Shirin Ebadi : Déjà, n’apportez aucun soutien au gouvernement iranien, sous quelque forme que ce soit. C’est la meilleure chose à faire. Je pense notamment à la signature de l’accord sur le nucléaire. Les gouvernements européens reconnaissent que les droits humains sont bafoués en Iran, ils savent que l’Iran vend à la Russie des armes qui sont utilisées pour tuer des Ukrainiens. Le pays fournit aussi des armes et des fonds au Hezbollah au Liban et aux Houthis au Yémen. En Syrie également, Bachar El Assad est soutenu par le gouvernement iranien.
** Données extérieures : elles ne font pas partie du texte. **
(** [expect p s]: the rest of [s] after the literal [p]. *)
Fixpoint expect (p s : string) : option string :=
  match p with
  | EmptyString => Some s
  | String c p' =>
      match s with
      | String d s' => if Ascii.eqb c d then expect p' s' else None
      | EmptyString => None
      end
  end.

Definition literal (p : string) (v : json) (s : string) : option (json * string) :=
  match expect p s with
  | Some r => Some (v, r)
  | None => None
  end.

(** [closing c s]: the rest of [s] after blanks and the character [c]. *)
Definition closing (c : ascii) (s : string) : option string :=
  match skip_ws s with
  | String d r => if Ascii.eqb d c then Some r else None
  | EmptyString => None
  end.

Fixpoint parse_value (fuel : nat) (s : string) : option (json * string) :=
  match fuel with
  | O => None
  | S fuel =>
      match skip_ws s with
      | EmptyString => None
      | String c rest =>
          if Ascii.eqb c "n" then literal "ull" JNull rest
          else if Ascii.eqb c "t" then literal "rue" (JBool true) rest
          else if Ascii.eqb c "f" then literal "alse" (JBool false) rest
          else if Ascii.eqb c dquote then
            match parse_chars rest with
            | Some (str, r) => Some (JStr str, r)
            | None => None
            end
          else if Ascii.eqb c "[" then
            match closing "]" rest with
            | Some r => Some (JArr [], r)
            | None =>
                match parse_elements fuel rest with
                | Some (l, r) => Some (JArr l, r)
                | None => None
                end
            end
          else if Ascii.eqb c "{" then
            match closing "}" rest with
            | Some r => Some (JObj [], r)
            | None =>
                match parse_members fuel rest with
                | Some (m, r) => Some (JObj m, r)
                | None => None
                end
            end
          else if Ascii.eqb c "-" then
            match parse_N rest with
            | Some (n, r) => Some (JNum (- Z.of_N n), r)
            | None => None
            end
          else
            match parse_N (String c rest) with
            | Some (n, r) => Some (JNum (Z.of_N n), r)
            | None => None
            end
      end
  end
with parse_elements (fuel : nat) (s : string) : option (list json * string) :=
  match fuel with
  | O => None
  | S fuel =>
      match parse_value fuel s with
      | Some (v, r) =>
          match skip_ws r with
          | String c r1 =>
              if Ascii.eqb c "," then
                match parse_elements fuel r1 with
                | Some (l, r2) => Some (v :: l, r2)
                | None => None
                end
              else if Ascii.eqb c "]" then Some ([v], r1)
              else None
          | EmptyString => None
          end
      | None => None
      end
  end
with parse_members (fuel : nat) (s : string) : option (list (string * json) * string) :=
  match fuel with
  | O => None
  | S fuel =>
      match skip_ws s with
      | String q r0 =>
          if Ascii.eqb q dquote then
            match parse_chars r0 with
            | Some (k, r1) =>
                match closing ":" r1 with
                | Some r2 =>
                    match parse_value fuel r2 with
                    | Some (v, r3) =>
                        match skip_ws r3 with
                        | String c r4 =>
                            if Ascii.eqb c "," then
                              match parse_members fuel r4 with
                              | Some (m, r5) => Some ((k, v) :: m, r5)
                              | None => None
                              end
                            else if Ascii.eqb c "}" then Some ([(k, v)], r4)
                            else None
                        | EmptyString => None
                        end
                    | None => None
                    end
                | None => None
                end
            | None => None
            end
          else None
      | EmptyString => None
      end
  end.

(** [JSON.parse(text)]; [None] stands for the [SyntaxError] it throws. *)
Definition parse (text : string) : option json :=
  match parse_value (S (String.length text)) text with
  | Some (v, r) =>
      match skip_ws r with
      | EmptyString => Some v
      | _ => None
      end
  | None => None
  end.

End JSON.

(** ** Exceptions and the host operations the code applies to dynamic values *)

Inductive ErrorKind := Error | TypeError | SyntaxError | QuotaExceededError.

(** A thrown value; [message] is [err.message]. *)
Record Exn := { kind : ErrorKind; message : string }.

Module Js.

(** Texts of the errors the engine itself raises.  They differ between
    engines; these stand for whatever the engine says. *)
Definition null_access : Exn :=
  {| kind := TypeError; message := "Cannot read properties of null" |}.
Definition not_a_function : Exn :=
  {| kind := TypeError; message := "is not a function" |}.
Definition bad_json : Exn :=
  {| kind := SyntaxError; message := "Unexpected token in JSON" |}.

(** [JSON.parse(text)] with its exception. *)
Definition JSON_parse (text : string) : Exn + json :=
  match JSON.parse text with
  | Some v => inr v
  | None => inl bad_json
  end.

(** Truthiness of a value. *)
Definition truthy (v : json) : bool :=
  match v with
  | JNull => false
  | JBool b => b
  | JNum n => negb (n =? 0)
  | JStr s => JsString.truthy s
  | JArr _ | JObj _ => true
  end.

(** Own property [k] of an object, the last member of that name winning. *)
Fixpoint member (k : string) (members : list (string * json)) : option json :=
  match members with
  | [] => None
  | (k', x) :: rest =>
      match member k rest with
      | Some y => Some y
      | None => if String.eqb k k' then Some x else None
      end
  end.

(** [v.k] for a property name [k]: [None] is [undefined]; reading a
    property of [null] throws. *)
Definition prop (v : json) (k : string) : Exn + option json :=
  match v with
  | JNull => inl null_access
  | JObj members => inr (member k members)
  | JArr items =>
      inr (if String.eqb k "length" then Some (JNum (Z.of_nat (List.length items))) else None)
  | JStr s =>
      inr (if String.eqb k "length" then Some (JNum (Z.of_nat (String.length s))) else None)
  | JBool _ | JNum _ => inr None
  end.

(** [data.length === 0] *)
Definition length_is_zero (data : json) : Exn + bool :=
  match prop data "length" with
  | inl e => inl e
  | inr (Some (JNum n)) => inr (n =? 0)
  | inr _ => inr false
  end.

(** [String(v)], as a template literal or [ToPrimitive] produces it. *)
Fixpoint to_string (v : json) : string :=
  match v with
  | JNull => "null"
  | JBool true => "true"
  | JBool false => "false"
  | JNum n => JSON.print_Z n
  | JStr s => s
  | JArr items =>
      String.concat ","
        (List.map (fun x => match x with JNull => EmptyString | _ => to_string x end) items)
  | JObj _ => "[object Object]"
  end.

(** The largest time value a [Date] holds, in milliseconds. *)
Definition max_time : Z := 8640000000000000.

Definition time_clip (n : Z) : option Z :=
  if (Z.abs n <=? max_time) then Some n else None.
Pourtant le pays ne figure toujours pas sur la liste des Etats terroristes. D’où ma question pour les gouvernements européens : n’avez-vous pas honte de signer des accords avec un tel État ? Il est temps de remettre en questions tous les contacts avec le régime iranien et de le reconnaître comme un régime anormal.
Quant aux citoyens européens, ils peuvent faire pression sur leurs gouvernements pour qu’ils ne traitent pas avec l’Iran et soutenir le peuple iranien dans sa lutte pour la liberté. À ce propos, je tiens à saluer le courage de Charlie Hebdo, qui est désormais menacée par le gouvernement iranien. Le peuple iranien, lui, apprécie beaucoup leur travail et leur courage : j’ai d’ailleurs rencontré récemment des membres de l’équipe de Charlie Hebdo à Paris pour le leur dire de vive voix. Je tiens à les remercier pour tout ce qu’ils font.